▶ **Supplied records**:
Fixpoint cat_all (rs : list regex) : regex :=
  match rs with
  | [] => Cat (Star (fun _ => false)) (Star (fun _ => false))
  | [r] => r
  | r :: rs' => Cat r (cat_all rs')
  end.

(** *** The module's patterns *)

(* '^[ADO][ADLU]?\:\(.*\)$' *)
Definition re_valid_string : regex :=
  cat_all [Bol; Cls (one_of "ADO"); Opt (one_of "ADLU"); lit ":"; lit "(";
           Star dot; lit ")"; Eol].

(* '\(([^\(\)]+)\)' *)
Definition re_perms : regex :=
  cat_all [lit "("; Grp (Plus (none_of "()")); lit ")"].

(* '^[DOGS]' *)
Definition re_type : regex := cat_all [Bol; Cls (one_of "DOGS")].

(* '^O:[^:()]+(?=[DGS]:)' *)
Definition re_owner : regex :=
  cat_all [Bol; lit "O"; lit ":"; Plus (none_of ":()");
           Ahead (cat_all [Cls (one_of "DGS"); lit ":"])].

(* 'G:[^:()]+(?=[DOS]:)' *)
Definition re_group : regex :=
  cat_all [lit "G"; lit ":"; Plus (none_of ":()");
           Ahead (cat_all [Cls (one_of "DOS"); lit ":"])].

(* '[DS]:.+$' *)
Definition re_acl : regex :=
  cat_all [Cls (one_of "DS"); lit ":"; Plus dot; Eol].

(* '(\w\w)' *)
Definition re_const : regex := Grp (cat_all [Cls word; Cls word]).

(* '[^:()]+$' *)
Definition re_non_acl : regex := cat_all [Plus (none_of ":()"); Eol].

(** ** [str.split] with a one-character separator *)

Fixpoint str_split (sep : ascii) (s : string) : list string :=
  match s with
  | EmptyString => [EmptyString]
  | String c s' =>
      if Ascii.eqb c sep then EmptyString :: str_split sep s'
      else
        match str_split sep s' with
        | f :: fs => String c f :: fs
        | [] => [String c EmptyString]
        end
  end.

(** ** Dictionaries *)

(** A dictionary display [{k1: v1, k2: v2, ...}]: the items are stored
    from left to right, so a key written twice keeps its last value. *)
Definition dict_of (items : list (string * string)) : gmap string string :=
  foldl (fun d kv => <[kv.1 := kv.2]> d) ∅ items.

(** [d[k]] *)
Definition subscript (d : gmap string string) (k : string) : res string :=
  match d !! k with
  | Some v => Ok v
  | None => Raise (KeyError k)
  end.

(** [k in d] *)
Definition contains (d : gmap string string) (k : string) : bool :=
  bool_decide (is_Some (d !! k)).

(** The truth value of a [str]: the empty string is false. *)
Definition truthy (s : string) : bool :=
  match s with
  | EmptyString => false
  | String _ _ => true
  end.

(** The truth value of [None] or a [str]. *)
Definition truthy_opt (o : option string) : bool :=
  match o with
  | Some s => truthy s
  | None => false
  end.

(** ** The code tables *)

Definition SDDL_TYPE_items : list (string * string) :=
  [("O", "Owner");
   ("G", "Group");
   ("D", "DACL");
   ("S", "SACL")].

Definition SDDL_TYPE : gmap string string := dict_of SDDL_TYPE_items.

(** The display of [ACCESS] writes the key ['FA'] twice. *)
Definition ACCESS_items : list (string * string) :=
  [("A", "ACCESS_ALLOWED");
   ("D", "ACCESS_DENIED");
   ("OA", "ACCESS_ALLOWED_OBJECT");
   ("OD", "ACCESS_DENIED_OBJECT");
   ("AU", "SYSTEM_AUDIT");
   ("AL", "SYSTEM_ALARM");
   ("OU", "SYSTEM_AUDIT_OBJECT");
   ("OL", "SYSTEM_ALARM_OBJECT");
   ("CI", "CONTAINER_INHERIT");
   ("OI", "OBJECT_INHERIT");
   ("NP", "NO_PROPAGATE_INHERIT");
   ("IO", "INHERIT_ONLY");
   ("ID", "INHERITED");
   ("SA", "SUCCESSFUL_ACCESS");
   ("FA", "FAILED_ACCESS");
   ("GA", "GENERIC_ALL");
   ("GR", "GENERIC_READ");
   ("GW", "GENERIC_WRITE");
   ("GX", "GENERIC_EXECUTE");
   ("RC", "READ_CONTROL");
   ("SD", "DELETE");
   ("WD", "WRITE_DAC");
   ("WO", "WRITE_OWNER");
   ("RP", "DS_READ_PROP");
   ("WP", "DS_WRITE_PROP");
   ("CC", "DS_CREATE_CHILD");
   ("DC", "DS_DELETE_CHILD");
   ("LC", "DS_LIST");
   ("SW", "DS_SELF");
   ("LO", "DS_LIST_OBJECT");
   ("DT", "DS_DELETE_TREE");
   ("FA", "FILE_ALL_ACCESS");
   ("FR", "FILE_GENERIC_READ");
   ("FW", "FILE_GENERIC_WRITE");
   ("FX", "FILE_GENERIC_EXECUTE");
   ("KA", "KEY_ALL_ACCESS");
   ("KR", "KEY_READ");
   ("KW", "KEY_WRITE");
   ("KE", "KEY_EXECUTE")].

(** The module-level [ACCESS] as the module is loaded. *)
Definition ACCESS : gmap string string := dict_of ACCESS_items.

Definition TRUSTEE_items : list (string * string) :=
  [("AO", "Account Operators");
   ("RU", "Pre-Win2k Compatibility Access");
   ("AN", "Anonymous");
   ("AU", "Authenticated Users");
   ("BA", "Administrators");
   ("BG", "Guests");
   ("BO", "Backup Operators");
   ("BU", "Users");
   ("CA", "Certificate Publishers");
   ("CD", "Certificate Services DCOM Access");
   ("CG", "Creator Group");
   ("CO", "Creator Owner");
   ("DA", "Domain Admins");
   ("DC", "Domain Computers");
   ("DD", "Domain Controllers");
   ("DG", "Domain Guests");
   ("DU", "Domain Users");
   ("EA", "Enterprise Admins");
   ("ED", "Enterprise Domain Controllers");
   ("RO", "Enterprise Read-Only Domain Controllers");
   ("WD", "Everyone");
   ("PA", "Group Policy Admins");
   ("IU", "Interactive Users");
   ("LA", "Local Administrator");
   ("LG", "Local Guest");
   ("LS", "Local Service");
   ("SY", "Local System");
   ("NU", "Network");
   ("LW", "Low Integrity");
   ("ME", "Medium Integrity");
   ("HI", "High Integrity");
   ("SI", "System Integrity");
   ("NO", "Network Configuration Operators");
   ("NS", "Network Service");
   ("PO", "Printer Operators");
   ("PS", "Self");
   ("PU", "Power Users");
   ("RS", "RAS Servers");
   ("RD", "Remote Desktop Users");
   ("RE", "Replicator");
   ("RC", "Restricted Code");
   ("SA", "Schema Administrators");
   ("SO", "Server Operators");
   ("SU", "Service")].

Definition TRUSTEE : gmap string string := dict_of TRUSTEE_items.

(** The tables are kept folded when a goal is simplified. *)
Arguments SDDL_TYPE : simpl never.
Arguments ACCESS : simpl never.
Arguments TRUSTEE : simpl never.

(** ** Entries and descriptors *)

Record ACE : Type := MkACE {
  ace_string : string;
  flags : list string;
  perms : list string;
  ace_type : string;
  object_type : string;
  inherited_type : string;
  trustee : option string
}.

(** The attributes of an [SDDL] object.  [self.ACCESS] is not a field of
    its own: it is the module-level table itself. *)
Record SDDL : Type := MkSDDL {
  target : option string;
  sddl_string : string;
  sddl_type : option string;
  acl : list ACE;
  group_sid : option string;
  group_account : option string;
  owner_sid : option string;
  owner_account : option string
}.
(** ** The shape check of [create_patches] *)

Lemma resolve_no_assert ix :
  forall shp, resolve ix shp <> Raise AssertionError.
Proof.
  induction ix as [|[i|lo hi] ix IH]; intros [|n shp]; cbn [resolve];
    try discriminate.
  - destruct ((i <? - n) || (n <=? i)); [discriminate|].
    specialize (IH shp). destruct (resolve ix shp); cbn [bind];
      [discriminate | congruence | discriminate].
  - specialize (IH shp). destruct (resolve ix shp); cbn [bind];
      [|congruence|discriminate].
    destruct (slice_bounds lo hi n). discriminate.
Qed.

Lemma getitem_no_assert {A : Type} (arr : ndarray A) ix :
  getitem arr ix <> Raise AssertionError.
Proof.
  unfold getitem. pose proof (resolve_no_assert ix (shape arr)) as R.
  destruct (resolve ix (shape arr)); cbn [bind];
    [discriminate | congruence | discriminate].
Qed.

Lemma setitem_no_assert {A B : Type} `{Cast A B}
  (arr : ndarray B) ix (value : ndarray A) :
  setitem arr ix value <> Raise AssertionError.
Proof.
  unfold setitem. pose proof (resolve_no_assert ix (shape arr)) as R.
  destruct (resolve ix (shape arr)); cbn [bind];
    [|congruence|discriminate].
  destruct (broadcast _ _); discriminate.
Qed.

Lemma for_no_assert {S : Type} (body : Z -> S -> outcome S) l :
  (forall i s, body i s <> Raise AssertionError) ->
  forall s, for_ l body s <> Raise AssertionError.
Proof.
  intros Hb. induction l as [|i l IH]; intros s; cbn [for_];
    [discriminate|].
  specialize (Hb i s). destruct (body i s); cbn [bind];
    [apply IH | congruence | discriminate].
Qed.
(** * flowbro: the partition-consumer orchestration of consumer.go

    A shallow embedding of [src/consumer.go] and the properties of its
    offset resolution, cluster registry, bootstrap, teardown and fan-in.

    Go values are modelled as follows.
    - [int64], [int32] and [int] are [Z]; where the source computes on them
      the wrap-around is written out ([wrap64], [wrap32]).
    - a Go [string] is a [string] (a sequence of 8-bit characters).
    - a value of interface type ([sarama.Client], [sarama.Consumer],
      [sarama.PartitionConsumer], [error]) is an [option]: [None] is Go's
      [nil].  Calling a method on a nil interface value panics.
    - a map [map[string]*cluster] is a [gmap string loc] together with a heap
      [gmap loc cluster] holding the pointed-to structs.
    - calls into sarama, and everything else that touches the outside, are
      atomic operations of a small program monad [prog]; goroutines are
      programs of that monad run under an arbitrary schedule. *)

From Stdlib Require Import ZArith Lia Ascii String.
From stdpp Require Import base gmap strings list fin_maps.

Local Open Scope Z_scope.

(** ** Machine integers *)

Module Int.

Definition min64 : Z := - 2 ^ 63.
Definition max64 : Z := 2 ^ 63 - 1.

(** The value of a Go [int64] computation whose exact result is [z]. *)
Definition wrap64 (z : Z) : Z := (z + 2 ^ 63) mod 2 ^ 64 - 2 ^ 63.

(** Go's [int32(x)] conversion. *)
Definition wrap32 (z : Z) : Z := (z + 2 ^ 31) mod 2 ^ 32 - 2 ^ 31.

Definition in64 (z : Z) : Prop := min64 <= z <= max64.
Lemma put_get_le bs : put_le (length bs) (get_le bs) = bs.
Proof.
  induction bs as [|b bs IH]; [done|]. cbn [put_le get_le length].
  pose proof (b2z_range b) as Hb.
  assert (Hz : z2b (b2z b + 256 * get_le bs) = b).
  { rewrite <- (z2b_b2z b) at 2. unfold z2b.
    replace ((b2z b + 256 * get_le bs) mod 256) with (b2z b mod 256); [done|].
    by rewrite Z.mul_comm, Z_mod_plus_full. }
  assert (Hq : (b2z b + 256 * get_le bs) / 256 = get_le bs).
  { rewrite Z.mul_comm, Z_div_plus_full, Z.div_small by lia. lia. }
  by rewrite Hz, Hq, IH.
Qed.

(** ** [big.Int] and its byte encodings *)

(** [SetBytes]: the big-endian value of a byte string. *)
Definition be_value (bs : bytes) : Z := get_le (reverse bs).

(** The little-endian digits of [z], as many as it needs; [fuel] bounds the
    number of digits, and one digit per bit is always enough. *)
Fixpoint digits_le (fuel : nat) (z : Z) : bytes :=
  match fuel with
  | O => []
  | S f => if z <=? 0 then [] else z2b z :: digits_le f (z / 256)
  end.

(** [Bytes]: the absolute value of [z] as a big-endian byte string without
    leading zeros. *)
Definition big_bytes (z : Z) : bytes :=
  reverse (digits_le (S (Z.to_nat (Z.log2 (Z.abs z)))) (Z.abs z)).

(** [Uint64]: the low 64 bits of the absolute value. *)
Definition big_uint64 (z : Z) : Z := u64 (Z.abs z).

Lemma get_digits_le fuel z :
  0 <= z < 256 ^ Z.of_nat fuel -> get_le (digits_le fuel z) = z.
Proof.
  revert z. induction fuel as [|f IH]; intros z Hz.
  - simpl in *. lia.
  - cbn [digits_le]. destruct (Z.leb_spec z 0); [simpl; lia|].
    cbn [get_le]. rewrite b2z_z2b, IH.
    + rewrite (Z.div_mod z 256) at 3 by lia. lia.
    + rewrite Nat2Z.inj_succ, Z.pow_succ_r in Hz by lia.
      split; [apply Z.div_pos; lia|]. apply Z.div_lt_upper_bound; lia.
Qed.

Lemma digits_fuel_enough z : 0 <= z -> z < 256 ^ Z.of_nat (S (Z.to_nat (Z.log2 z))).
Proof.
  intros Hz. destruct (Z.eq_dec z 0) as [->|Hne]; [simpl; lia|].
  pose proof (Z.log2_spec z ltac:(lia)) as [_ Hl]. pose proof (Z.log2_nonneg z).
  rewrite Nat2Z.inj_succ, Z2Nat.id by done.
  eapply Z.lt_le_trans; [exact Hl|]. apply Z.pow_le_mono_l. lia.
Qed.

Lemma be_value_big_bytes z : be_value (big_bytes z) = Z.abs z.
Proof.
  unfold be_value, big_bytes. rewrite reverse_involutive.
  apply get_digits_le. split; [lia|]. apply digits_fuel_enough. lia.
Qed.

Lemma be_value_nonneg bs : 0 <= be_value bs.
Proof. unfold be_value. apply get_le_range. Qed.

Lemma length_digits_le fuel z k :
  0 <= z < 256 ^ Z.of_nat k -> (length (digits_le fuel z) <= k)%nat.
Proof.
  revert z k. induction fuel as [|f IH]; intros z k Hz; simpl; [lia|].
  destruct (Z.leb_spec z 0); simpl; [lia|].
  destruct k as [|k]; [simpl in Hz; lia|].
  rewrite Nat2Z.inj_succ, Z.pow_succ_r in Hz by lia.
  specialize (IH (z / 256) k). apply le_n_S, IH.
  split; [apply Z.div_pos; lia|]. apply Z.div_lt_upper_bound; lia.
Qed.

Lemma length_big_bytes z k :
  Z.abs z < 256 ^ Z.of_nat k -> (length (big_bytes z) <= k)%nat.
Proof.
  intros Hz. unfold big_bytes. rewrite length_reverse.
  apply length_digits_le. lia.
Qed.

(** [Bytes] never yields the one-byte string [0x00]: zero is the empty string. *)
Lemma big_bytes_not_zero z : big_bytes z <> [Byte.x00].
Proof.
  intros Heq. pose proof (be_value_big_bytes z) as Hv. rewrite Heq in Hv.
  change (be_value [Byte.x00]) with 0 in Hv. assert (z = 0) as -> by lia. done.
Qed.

▶ **What the task requires**:
Among the records above, extract exactly the lines from the line with "(** A dictionary" to the line with "foldl (fun d", both lines included, and leave out the rest.

▶ **Solution to the problem**:
(** A dictionary display [{k1: v1, k2: v2, ...}]: the items are stored
    from left to right, so a key written twice keeps its last value. *)
Definition dict_of (items : list (string * string)) : gmap string string :=
  foldl (fun d kv => <[kv.1 := kv.2]> d) ∅ items.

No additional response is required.